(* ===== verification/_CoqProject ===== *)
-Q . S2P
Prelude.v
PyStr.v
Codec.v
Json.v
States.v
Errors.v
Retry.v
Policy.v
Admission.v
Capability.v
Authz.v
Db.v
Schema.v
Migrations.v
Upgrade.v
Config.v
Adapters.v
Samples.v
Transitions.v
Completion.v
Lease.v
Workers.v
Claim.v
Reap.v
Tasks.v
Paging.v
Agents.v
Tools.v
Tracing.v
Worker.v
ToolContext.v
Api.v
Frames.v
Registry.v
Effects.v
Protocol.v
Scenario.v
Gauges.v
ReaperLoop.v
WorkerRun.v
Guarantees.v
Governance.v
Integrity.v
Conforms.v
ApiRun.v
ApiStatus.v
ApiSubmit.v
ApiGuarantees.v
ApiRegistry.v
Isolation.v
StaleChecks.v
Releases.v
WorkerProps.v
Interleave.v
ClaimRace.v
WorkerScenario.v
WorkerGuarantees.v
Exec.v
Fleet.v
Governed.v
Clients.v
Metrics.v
━━━━━━━━━━━━━━━━━━━━━━━━━━━━━━
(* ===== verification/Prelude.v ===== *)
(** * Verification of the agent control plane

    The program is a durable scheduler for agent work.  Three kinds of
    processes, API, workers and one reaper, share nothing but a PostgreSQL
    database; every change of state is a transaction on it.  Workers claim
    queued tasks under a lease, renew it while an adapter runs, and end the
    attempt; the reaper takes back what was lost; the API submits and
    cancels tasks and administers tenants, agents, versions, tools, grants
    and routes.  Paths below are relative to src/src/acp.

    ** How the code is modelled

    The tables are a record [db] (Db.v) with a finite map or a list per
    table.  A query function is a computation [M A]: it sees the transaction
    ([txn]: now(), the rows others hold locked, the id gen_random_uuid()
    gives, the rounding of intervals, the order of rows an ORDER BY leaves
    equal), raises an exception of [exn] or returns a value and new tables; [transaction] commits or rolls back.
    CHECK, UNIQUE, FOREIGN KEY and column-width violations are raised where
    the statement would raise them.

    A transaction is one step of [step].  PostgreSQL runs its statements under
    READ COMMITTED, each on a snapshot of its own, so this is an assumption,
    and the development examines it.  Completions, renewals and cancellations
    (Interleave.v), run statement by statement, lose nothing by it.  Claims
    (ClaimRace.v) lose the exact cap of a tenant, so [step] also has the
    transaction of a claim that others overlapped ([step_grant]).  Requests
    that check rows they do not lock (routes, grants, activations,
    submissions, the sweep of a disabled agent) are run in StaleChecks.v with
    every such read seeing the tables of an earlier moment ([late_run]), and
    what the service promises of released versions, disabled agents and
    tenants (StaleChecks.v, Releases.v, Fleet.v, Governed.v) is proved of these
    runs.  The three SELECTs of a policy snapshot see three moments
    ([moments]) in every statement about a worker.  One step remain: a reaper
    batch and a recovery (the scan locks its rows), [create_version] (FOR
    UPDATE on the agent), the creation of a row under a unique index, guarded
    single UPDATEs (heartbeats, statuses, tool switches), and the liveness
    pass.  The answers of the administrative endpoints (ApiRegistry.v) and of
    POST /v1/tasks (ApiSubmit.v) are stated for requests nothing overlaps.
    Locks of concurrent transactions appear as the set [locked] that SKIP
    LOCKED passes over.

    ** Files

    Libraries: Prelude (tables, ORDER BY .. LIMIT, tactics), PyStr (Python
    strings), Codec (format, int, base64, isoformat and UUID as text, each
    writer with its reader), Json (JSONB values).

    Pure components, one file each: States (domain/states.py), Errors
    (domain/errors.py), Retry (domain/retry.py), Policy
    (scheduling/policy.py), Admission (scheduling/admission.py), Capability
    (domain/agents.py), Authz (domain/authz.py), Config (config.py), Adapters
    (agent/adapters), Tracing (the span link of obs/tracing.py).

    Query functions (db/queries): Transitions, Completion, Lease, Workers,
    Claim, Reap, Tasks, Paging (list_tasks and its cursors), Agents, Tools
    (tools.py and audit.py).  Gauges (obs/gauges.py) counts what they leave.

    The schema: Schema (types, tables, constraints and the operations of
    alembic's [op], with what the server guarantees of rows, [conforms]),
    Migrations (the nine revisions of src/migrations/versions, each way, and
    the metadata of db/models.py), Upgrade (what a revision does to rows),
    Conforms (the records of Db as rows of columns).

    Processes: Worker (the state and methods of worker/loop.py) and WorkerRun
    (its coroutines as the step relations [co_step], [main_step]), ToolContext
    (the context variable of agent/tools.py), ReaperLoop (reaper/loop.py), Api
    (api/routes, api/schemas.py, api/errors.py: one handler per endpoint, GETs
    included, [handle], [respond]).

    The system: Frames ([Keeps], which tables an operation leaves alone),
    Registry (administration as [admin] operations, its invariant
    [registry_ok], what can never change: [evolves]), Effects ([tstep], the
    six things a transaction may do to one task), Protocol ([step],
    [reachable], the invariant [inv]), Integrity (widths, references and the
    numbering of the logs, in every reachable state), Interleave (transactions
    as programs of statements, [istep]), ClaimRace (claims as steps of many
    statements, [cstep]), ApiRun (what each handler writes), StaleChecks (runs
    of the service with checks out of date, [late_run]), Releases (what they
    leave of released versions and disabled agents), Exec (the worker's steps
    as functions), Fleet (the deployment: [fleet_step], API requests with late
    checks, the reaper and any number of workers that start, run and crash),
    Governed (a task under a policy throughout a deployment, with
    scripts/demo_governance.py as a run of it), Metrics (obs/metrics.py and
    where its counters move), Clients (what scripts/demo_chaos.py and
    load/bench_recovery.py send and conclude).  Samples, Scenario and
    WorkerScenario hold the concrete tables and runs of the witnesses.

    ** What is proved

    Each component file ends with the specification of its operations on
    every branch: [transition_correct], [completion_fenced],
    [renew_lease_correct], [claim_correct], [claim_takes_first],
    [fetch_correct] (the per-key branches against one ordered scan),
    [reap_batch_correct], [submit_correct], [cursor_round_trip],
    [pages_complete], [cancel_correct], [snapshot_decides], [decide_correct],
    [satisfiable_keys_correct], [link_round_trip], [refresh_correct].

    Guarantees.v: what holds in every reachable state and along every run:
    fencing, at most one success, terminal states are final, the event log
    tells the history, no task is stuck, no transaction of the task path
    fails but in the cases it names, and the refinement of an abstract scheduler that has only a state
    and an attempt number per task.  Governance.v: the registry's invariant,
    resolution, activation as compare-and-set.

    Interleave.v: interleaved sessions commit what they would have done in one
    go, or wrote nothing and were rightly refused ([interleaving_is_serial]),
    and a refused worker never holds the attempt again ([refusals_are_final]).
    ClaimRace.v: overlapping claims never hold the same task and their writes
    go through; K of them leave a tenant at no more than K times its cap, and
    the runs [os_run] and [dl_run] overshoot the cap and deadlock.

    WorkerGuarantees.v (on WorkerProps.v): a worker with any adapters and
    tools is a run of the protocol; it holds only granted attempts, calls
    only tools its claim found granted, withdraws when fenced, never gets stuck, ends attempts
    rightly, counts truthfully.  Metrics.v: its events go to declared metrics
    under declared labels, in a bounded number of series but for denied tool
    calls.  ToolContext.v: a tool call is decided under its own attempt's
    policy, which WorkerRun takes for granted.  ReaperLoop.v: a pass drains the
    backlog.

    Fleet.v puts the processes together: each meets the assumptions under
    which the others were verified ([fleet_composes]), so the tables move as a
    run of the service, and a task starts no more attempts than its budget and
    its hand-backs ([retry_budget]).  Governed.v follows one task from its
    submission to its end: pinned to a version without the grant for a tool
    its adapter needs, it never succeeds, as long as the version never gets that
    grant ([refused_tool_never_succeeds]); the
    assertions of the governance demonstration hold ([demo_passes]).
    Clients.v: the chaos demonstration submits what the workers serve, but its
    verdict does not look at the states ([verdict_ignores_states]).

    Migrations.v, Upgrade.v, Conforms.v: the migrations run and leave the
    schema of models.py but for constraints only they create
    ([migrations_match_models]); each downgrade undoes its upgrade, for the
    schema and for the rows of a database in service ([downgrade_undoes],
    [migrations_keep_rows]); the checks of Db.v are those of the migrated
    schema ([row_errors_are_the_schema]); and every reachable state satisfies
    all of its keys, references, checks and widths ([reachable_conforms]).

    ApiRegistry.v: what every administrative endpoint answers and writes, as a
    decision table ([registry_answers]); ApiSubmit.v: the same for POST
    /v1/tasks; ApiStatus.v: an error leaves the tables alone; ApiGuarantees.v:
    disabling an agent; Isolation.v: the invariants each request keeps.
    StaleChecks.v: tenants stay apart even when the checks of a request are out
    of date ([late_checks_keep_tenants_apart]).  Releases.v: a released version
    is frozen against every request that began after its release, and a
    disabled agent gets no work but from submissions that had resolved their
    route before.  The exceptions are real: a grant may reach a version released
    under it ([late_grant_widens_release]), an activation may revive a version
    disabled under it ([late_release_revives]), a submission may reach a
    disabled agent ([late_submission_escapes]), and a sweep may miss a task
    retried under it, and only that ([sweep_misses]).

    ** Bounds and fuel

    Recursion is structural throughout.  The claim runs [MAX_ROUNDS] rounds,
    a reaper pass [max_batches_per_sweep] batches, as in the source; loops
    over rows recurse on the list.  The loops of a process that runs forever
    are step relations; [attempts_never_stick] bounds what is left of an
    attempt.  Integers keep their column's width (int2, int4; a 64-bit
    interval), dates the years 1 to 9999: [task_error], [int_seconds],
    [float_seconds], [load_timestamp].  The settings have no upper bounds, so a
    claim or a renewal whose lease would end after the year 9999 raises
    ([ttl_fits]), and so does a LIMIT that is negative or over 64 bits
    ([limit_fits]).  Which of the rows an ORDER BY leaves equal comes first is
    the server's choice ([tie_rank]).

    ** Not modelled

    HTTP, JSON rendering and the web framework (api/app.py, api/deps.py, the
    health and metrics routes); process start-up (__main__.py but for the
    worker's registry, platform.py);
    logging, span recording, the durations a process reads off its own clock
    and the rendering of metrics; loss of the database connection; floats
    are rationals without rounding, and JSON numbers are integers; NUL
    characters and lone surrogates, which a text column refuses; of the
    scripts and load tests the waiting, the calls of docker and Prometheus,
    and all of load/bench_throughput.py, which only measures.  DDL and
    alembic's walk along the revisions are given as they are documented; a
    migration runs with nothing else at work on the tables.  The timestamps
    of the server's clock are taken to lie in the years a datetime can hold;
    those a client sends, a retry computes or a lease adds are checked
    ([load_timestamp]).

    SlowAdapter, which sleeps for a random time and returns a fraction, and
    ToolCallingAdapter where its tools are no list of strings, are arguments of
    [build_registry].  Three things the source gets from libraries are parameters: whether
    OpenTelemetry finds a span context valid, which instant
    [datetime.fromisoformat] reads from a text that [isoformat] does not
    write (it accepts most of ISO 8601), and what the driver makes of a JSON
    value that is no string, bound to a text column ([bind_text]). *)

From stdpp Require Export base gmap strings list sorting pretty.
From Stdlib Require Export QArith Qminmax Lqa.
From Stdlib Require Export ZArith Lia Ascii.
━━━━━━━━━━━━━━━━━━━━━━━━━━━━━━
#### HOW TO COMPLETE THIS TASK:
Only the lines above from the line with "scripts/demo_governance.py as a" to the line with "go, or wrote", those two lines included, should be reproduced exactly.

#### WORKED SOLUTION:
    scripts/demo_governance.py as a run of it), Metrics (obs/metrics.py and
    where its counters move), Clients (what scripts/demo_chaos.py and
    load/bench_recovery.py send and conclude).  Samples, Scenario and
    WorkerScenario hold the concrete tables and runs of the witnesses.

    ** What is proved

    Each component file ends with the specification of its operations on
    every branch: [transition_correct], [completion_fenced],
    [renew_lease_correct], [claim_correct], [claim_takes_first],
    [fetch_correct] (the per-key branches against one ordered scan),
    [reap_batch_correct], [submit_correct], [cursor_round_trip],
    [pages_complete], [cancel_correct], [snapshot_decides], [decide_correct],
    [satisfiable_keys_correct], [link_round_trip], [refresh_correct].

    Guarantees.v: what holds in every reachable state and along every run:
    fencing, at most one success, terminal states are final, the event log
    tells the history, no task is stuck, no transaction of the task path
    fails but in the cases it names, and the refinement of an abstract scheduler that has only a state
    and an attempt number per task.  Governance.v: the registry's invariant,
    resolution, activation as compare-and-set.

    Interleave.v: interleaved sessions commit what they would have done in one
    go, or wrote nothing and were rightly refused ([interleaving_is_serial]),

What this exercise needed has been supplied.